En l’absence d’allaitement et de traitement œstroprogestatif, le retour de couches survient vers le 45e jour du post-partum (de 6 à 12 semaines).

On observe parfois une hémorragie de faible abondance vers le 20e jour pendant 2 à 3 jours, c’est le « petit retour de couches ».

La reconstitution de l’endomètre se déroule en 3 phases :

         phase de régression : 4 à 5 jours dégénérescence de la caduque utérine ;

         phase de cicatrisation : jusqu’au 25e jour ;

         phase de prolifération : 25–45e jour.

En cas d’allaitement maternel, l’endomètre garde un aspect régressif de repos et le retour de couches survient en 4 à 6 mois.

Le premier cycle peut être ovulatoire dans 5 à 10 % des cas (l’allaitement maternel n’est pas une contraception garantie).

On retiendra que le retour de couches survient environ 40 jours (6 semaines) après la fin de l’allaitement.

3 Sécrétion lactée

Après l’accouchement, la chute brutale des taux de progestérone stimule la sécrétion basale de prolactine. La lactation s’installe en 24 à 48 heures : c’est la montée laiteuse. Les seins gonflent, deviennent tendus et sensibles. La femme peut présenter une fébricule passagère à 38 °C.

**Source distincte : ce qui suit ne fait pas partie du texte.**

(** [class BaseHandler].  An instance holds its class and the [context]
    given to [__init__]; the two methods only look at the class. *)
Module BaseHandler.

Definition flatten {S} (self_class : string) (obj : pyval)
  : M (fstate S) flattened :=
  raise (NotImplementedError
           ("You must implement flatten() in " ++ class_str self_class)).

Definition restore {S} (self_class : string) (obj : pyval) : M S pyval :=
  raise (NotImplementedError
           ("You must implement restore() in " ++ class_str self_class)).

End BaseHandler.

(** [class DatetimeHandler(BaseHandler)] *)
Module DatetimeHandler.

Definition flatten {S} (om : ObjectModel) (context : Context.t S)
    (obj : pyval) : M (fstate S) flattened :=
  let pickler := context in
  if negb (Context.unpicklable pickler) then
    u <- pure (unicode om obj) ;;
    ret (AValue (PUnicode u))
  else
    r <- pure (reduce om obj) ;;
    ca <- pure (Py.unpack2 r) ;;
    let cls := fst ca in
    let args := snd ca in
    a0 <- pure (Py.getitem0 args) ;;
    payload <- pure (Py.b64encode a0) ;;
    tl <- pure (Py.slice1 args) ;;
    items <- pure (Py.iter tl) ;;
    rest <- in_engine (mapM (fun i => Context.flatten pickler i false) items) ;;
    let args := PList (payload :: rest) in
    fcls <- in_engine (Context.flatten pickler cls false) ;;
    _ <- setitem REDUCE (PTuple [fcls; args]) ;;
    ret TheData.

Definition restore {S} (om : ObjectModel) (context : Context.t S)
    (obj : pyval) : M S pyval :=
  m <- pure (Py.getitem obj REDUCE) ;;
  ca <- pure (Py.unpack2 m) ;;
  let cls := fst ca in
  let args := snd ca in
  a0 <- pure (Py.getitem0 args) ;;
  value <- pure (Py.b64decode a0) ;;
  let unpickler := context in
  cls <- Context.restore unpickler cls false ;;
  tl <- pure (Py.slice1 args) ;;
  items <- pure (Py.iter tl) ;;
  rest <- mapM (fun i => Context.restore unpickler i false) items ;;
  let params := value :: rest in
  pure (new om cls params).

End DatetimeHandler.

(** [class SimpleReduceHandler(BaseHandler)] *)
Module SimpleReduceHandler.

Definition flatten {S} (om : ObjectModel) (context : Context.t S)
    (obj : pyval) : M (fstate S) flattened :=
  let pickler := context in
  if negb (Context.unpicklable pickler) then
    u <- pure (unicode om obj) ;;
    ret (AValue (PUnicode u))
  else
    r <- pure (reduce om obj) ;;
    items <- pure (Py.iter r) ;;
    flat <- in_engine (mapM (fun i => Context.flatten pickler i false) items) ;;
    _ <- setitem REDUCE (PList flat) ;;
    ret TheData.

Definition restore {S} (om : ObjectModel) (context : Context.t S)
    (obj : pyval) : M S pyval :=
  let unpickler := context in
  m <- pure (Py.getitem obj REDUCE) ;;
  items <- pure (Py.iter m) ;;
  restored <- mapM (fun i => Context.restore unpickler i false) items ;;
  fa <- pure (Py.unpack2 (PList restored)) ;;
  let factory := fst fa in
  let args := snd fa in
  star <- pure (Py.iter args) ;;
  pure (call om factory star).

End SimpleReduceHandler.

(** A handler class: its name and the methods its body defines.  A method
    the body leaves out is inherited from [BaseHandler]. *)
Record handler_class (S : Type) : Type := {
  hc_name : string;
  hc_flatten :
    option (ObjectModel -> Context.t S -> pyval -> M (fstate S) flattened);
  hc_restore : option (ObjectModel -> Context.t S -> pyval -> M S pyval)
}.
Arguments hc_name {S} _.
Arguments hc_flatten {S} _.
Arguments hc_restore {S} _.

(** [handler(context).flatten(obj, data)] and [handler(context).restore(obj)]
    by attribute lookup on the class, then on its base. *)
Definition call_flatten {S} (h : handler_class S) (om : ObjectModel)
    (context : Context.t S) (obj : pyval) : M (fstate S) flattened :=
  match hc_flatten h with
  | Some method => method om context obj
  | None => BaseHandler.flatten (hc_name h) obj
  end.

Definition call_restore {S} (h : handler_class S) (om : ObjectModel)
    (context : Context.t S) (obj : pyval) : M S pyval :=
  match hc_restore h with
  | Some method => method om context obj
  | None => BaseHandler.restore (hc_name h) obj
  end.

Definition BaseHandler_class {S} : handler_class S :=
  {| hc_name := "jsonpickle.handlers.BaseHandler";
     hc_flatten := None;
     hc_restore := None |}.

Definition DatetimeHandler_class {S} : handler_class S :=
  {| hc_name := "jsonpickle.handlers.DatetimeHandler";
     hc_flatten := Some DatetimeHandler.flatten;
     hc_restore := Some DatetimeHandler.restore |}.

Definition SimpleReduceHandler_class {S} : handler_class S :=
  {| hc_name := "jsonpickle.handlers.SimpleReduceHandler";
     hc_flatten := Some SimpleReduceHandler.flatten;
     hc_restore := Some SimpleReduceHandler.restore |}.

(** *** The module-level registry and the registrations made at import *)

(** [sys.version_info >= (2, 7)], on the major and minor numbers. *)
Definition at_least_2_7 (version_info : Z * Z) : bool :=
  ((2 <? fst version_info)
   || ((fst version_info =? 2) && (7 <=? snd version_info)))%bool%Z.

Definition registry {S} (version_info : Z * Z)
  : Registry.t (handler_class S) :=
  let r := Registry.__init__ in
  let r := Registry.register r "datetime.datetime" DatetimeHandler_class in
  let r := Registry.register r "datetime.date" DatetimeHandler_class in
  let r := Registry.register r "datetime.time" DatetimeHandler_class in
  let r := Registry.register r "time.struct_time" SimpleReduceHandler_class in
  let r := Registry.register r "datetime.timedelta" SimpleReduceHandler_class in
  if at_least_2_7 version_info
  then Registry.register r "collections.OrderedDict" SimpleReduceHandler_class
  else r.

(** [register = registry.register] and [get = registry.get], on the
    registry as it stands. *)
Definition register {H} := @Registry.register H.
Definition get {H} := @Registry.get H.

(** Whether a value is a mapping that has the given key. *)
Definition has_key (v : pyval) (key : string) : bool :=
  match v with
  | PDict d => match d !! key with Some _ => true | None => false end
  | _ => false
  end.

(** The same for what [flatten] returned, reading [data] off the state. *)
Definition returned {S} (r : flattened) (st : fstate S) : pyval :=
  match r with
  | TheData => PDict (data st)
  | AValue v => v
  end.

(** A sequence of exactly two elements. *)
Definition is_pair (v : pyval) : Prop :=
  exists a b, v = PTuple [a; b] \/ v = PList [a; b].

(** The engine flattens [x] whatever state it is in. *)
Definition flattens {S} (context : Context.t S) (x : pyval) : Prop :=
  forall s, exists y s', Context.flatten context x false s = (Ok y, s').

(** The engine flattens [x], and restores [x] from what it produced. *)
Definition round_trips {S} (context : Context.t S) (x : pyval) : Prop :=
  forall s, exists y s',
    Context.flatten context x false s = (Ok y, s') /\
    forall t, exists t', Context.restore context y false t = (Ok x, t').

La sécrétion lactée est variable selon les femmes.

4 Physiologie de la lactation

L’organe responsable de la synthèse et de la sécrétion du lait est la glande mammaire. Son activité est intimement liée au cycle de reproduction.

Les hormones qui contrôlent son activité sont impliquées dans la régulation de la reproduction :

         hormones stéroïdes ;

         prolactine.

Les hormones qui contrôlent le métabolisme (insuline, somatomédines, glucocorticoïdes, hormones thyroïdiennes, GH, …) sont aussi impliquées dans la régulation de la sécrétion lactée.

Pendant l’allaitement, pratiquement toutes les hormones maternelles se mettent au service du sein.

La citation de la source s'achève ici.